Begin at the top of the records and copy each line exactly. The line containing "mkShadow on life" is the last one to include.

── Exercise materials ──

(* ===== verification/Shadow.v ===== *)
(** The shadow engine, [src/agent/shadow_engine.rs]: answers computed ahead of
    time for the messages a user is predicted to send next.

    The cache is one map for the whole agent; the engine's tasks take its locks
    one operation at a time.  The model is any provider, reading a JSON array
    of strings is [serde_json] and a parameter. *)

From Stdlib Require Import Ascii.
From S2P Require Import Prelude Strs Llm Safety.
#[local] Open Scope claw_scope.

Record ShadowCacheEntry := mkEntry { response : string; created_at : Instant }.
Abbreviation Cache := (gmap string ShadowCacheEntry).
Record ShadowEngine := mkShadow { enabled : bool; ttl : Duration; max_predictions : nat; min_input_chars : nat; permits : nat }.
Definition new_shadow (on : bool) (life : Duration) (predictions min_chars parallel : nat) : ShadowEngine :=
  mkShadow on life predictions min_chars (Nat.max parallel 1).
Definition normalize (input : string) : string := String.concat " " (split_whitespace (to_lowercase input)).
Definition alive (s : ShadowEngine) (now : Instant) (e : ShadowCacheEntry) : bool := now - created_at e <=? ttl s.

Definition try_get (s : ShadowEngine) (input : string) (now : Instant) (c : Cache) : option string * Cache :=
  if negb (enabled s) then (None, c)
  else
    let key := normalize input in
    match c !! key with
    | Some e => if alive s now e then (Some (response e), c) else (None, delete key c)
    | None => (None, delete key c)
    end.
Definition prune_expired (s : ShadowEngine) (now : Instant) (c : Cache) : Cache :=
  if enabled s then filter (fun kv => alive s now kv.2 = true) c else c.
(** Does a finished turn start a speculation?  [chars().count()]. *)
Fixpoint char_count (s : string) : nat :=
  match s with EmptyString => 0 | String c s => (if ascii_between 128 191 c then 0 else 1) + char_count s end.
Definition speculates (s : ShadowEngine) (user_input : string) : bool :=
  enabled s && negb (char_count user_input <? min_input_chars s)%nat.

(** The bit patterns of [0.2] and [0.4]. *)
Definition TEMP_PREDICT : Z := 0x3e4ccccd.
Definition TEMP_PRECOMPUTE : Z := 0x3ecccccd.
Section Speculation.
Context {Value Decimal P : Type} `{!LlmProvider Value Decimal P}.
Context (llm_show : LlmError -> string) (string_array : string -> option (list string)).
Implicit Types (p : P) (t : Instant) (c : Cache).

Definition trim_char_start (ch : ascii) : string -> string :=
  fix go s := match s with String c s' => if Ascii.eqb c ch then go s' else s | EmptyString => EmptyString end.
Definition bullet (line : string) : string := Strs.trim (trim_char_start "*"%char (trim_char_start "-"%char (Strs.trim line))).
Definition predictions_of (raw : string) : list string :=
  match string_array raw with
  | Some v => v
  | None => List.filter (fun s => negb (is_empty s)) (map bullet (lines raw))
  end.
Definition NEWLINE : string := String (chr 10) EmptyString.
Definition predict_request (s : ShadowEngine) (user_input assistant_response : string) : CompletionRequest Value :=
  with_max_tokens (with_temperature (new_request
    [msg_system "You predict likely follow-up user prompts for an assistant. Return JSON only.";
     msg_user ("Given this chat turn, predict up to " ++s pretty (Nat.max (max_predictions s) 1) ++s " likely short next user messages." ++s NEWLINE
       ++s "Return ONLY valid JSON as an array of strings." ++s NEWLINE ++s NEWLINE
       ++s "User: " ++s user_input ++s NEWLINE ++s "Assistant: " ++s assistant_response)]) TEMP_PREDICT) 180.
Definition predict_followup_prompts (s : ShadowEngine) (user_input assistant_response : string) p t : Result (list string) string * P * Instant :=
  match complete (predict_request s user_input assistant_response) p t with
  | (Err e, p, t) => (Err (llm_show e), p, t)
  | (Ok r, p, t) => (Ok (predictions_of (Strs.trim (resp_content r))), p, t)
  end.
Definition precompute_request (prompt : string) : CompletionRequest Value :=
  with_max_tokens (with_temperature (new_request
    [msg_system "You are a coding assistant. Give concise, practical answers. Do not use tools. If uncertain, state assumptions briefly.";
     msg_user prompt]) TEMP_PRECOMPUTE) 700.
Definition precompute_response (prompt : string) p t : Result string string * P * Instant :=
  match complete (precompute_request prompt) p t with
  | (Err e, p, t) => (Err (llm_show e), p, t)
  | (Ok r, p, t) => (Ok (resp_content r), p, t)
  end.
Record SpecState := mkSpec { s_cache : Cache; s_llm : P; s_time : Instant }.
Definition speculate_one (prompt : string) (st : SpecState) : SpecState :=
  let prediction := Strs.trim prompt in
  if is_empty prediction then st
  else
    let key := normalize prediction in
    match s_cache st !! key with
    | Some _ => st
    | None =>
        match precompute_response prediction (s_llm st) (s_time st) with
        | (Ok r, p, t) => mkSpec (<[key := mkEntry r t]> (s_cache st)) p t
        | (Err _, p, t) => mkSpec (s_cache st) p t
        end
    end.
Definition speculate_for_next_turn (s : ShadowEngine) (user_input assistant_response : string) (st : SpecState) : Result unit string * SpecState :=
  match predict_followup_prompts s user_input assistant_response (s_llm st) (s_time st) with
  | (Err e, p, t) => (Err e, mkSpec (s_cache st) p t)
  | (Ok ps, p, t) => (Ok tt, foldl (fun st x => speculate_one x st) (mkSpec (s_cache st) p t) (take (Nat.max (max_predictions s) 1) ps))
  end.
Definition spawn_speculation (s : ShadowEngine) (user_input assistant_response : string) (st : SpecState) : SpecState :=
  if speculates s user_input then (speculate_for_next_turn s user_input assistant_response st).2 else st.
End Speculation.
Arguments SpecState : clear implicits.

(** ** Proofs *)
(** A cached answer is given exactly while its entry is no older than [ttl],
    to any message with the same words whatever their case and spacing; asking
    drops an entry that is too old and no other. *)
Theorem try_get_spec (s : ShadowEngine) (input : string) (now : Instant) (c : Cache) :
  let '(r, c') := try_get s input now c in
  (forall a, r = Some a <-> enabled s = true /\ exists e, c !! normalize input = Some e /\ response e = a /\ now - created_at e <= ttl s)
  /\ (forall k e, c' !! k = Some e <-> c !! k = Some e /\ (enabled s = true -> k = normalize input -> now - created_at e <= ttl s)).
Proof.
  unfold try_get, alive. destruct (enabled s) eqn:Ee; cbn [negb]; [|split; [naive_solver|]; intros k e; split; [by intros; split|by intros [? _]]].
  destruct (c !! normalize input) as [e0|] eqn:E0; [destruct (Z.leb_spec (now - created_at e0) (ttl s)) as [Hl|Hl]|].
  - split.
    + intros a. split; [intros [= <-]; eauto 6|]. intros (_ & e & [= <-] & -> & _). done.
    + intros k e. split; [|by intros [? _]]. intros He. split; [done|]. intros _ ->. rewrite E0 in He. by injection He as <-.
  - split.
    + intros a. split; [done|]. intros (_ & e & [= <-] & _ & Hle). lia.
    + intros k e. rewrite lookup_delete_Some. split; [intros [Hne He]; split; [done|]; by intros _ ->|].
      intros [He Hk]. split; [|done]. intros <-. rewrite E0 in He. injection He as <-. specialize (Hk eq_refl eq_refl). lia.
  - split.
    + intros a. split; [done|]. by intros (_ & e & ? & _).
    + intros k e. rewrite lookup_delete_Some. split; [intros [Hne He]; split; [done|]; by intros _ ->|].
      intros [He Hk]. split; [|done]. intros <-. congruence.
Qed.
Section Bounds.
Context {Value Decimal P : Type} `{!LlmProvider Value Decimal P} (llm_show : LlmError -> string) (string_array : string -> option (list string)).
Implicit Types st : SpecState P.
Lemma speculate_one_cache prompt st :
  let st' := speculate_one (Value:=Value) llm_show prompt st in
  (size (s_cache st') <= S (size (s_cache st)))%nat /\ s_cache st ⊆ s_cache st'.
Proof.
  cbn zeta. unfold speculate_one. destruct (is_empty _); [split; [lia|done]|]. destruct (s_cache st !! _) as [e|] eqn:E; [split; [lia|done]|].
  destruct (precompute_response _ _ _ _) as [[[r|e] p] t]; cbn [s_cache]; [|split; [lia|done]].
  split; [rewrite map_size_insert_None by done; lia|by apply insert_subseteq].
Qed.
(** One turn adds at most [max_predictions] answers (at least one may be added
    when it is zero) and replaces none, not even one that is too old. *)
Theorem speculation_bounded (s : ShadowEngine) (user_input assistant_response : string) st :
  let st' := spawn_speculation (Value:=Value) llm_show string_array s user_input assistant_response st in
  (size (s_cache st') <= size (s_cache st) + Nat.max (max_predictions s) 1)%nat /\ s_cache st ⊆ s_cache st'.
Proof.
  cbn zeta. unfold spawn_speculation. destruct (speculates _ _); [|split; [lia|done]]. unfold speculate_for_next_turn.
  destruct (predict_followup_prompts _ _ _ _ _ _ _) as [[[ps|e] p] t]; cbn [snd s_cache]; [|split; [lia|done]].
  assert (H : forall l st0, (size (s_cache (foldl (fun st x => speculate_one (Value:=Value) llm_show x st) st0 l)) <= size (s_cache st0) + length l)%nat
                            /\ s_cache st0 ⊆ s_cache (foldl (fun st x => speculate_one (Value:=Value) llm_show x st) st0 l)).
  { induction l as [|x l IH]; intros st0; cbn [foldl length]; [split; [lia|done]|].
    destruct (IH (speculate_one (Value:=Value) llm_show x st0)) as [H1 H2]. destruct (speculate_one_cache x st0) as [H3 H4].
    split; [lia|by etrans]. }
  destruct (H (take (Nat.max (max_predictions s) 1) ps) (mkSpec (s_cache st) p t)) as [H1 H2]. cbn [s_cache] in H1, H2.
  rewrite length_take in H1. split; [lia|done].
Qed.
End Bounds.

───

(Reply)
(* ===== verification/Shadow.v ===== *)
(** The shadow engine, [src/agent/shadow_engine.rs]: answers computed ahead of
    time for the messages a user is predicted to send next.

    The cache is one map for the whole agent; the engine's tasks take its locks
    one operation at a time.  The model is any provider, reading a JSON array
    of strings is [serde_json] and a parameter. *)

From Stdlib Require Import Ascii.
From S2P Require Import Prelude Strs Llm Safety.
#[local] Open Scope claw_scope.

Record ShadowCacheEntry := mkEntry { response : string; created_at : Instant }.
Abbreviation Cache := (gmap string ShadowCacheEntry).
Record ShadowEngine := mkShadow { enabled : bool; ttl : Duration; max_predictions : nat; min_input_chars : nat; permits : nat }.
Definition new_shadow (on : bool) (life : Duration) (predictions min_chars parallel : nat) : ShadowEngine :=
  mkShadow on life predictions min_chars (Nat.max parallel 1).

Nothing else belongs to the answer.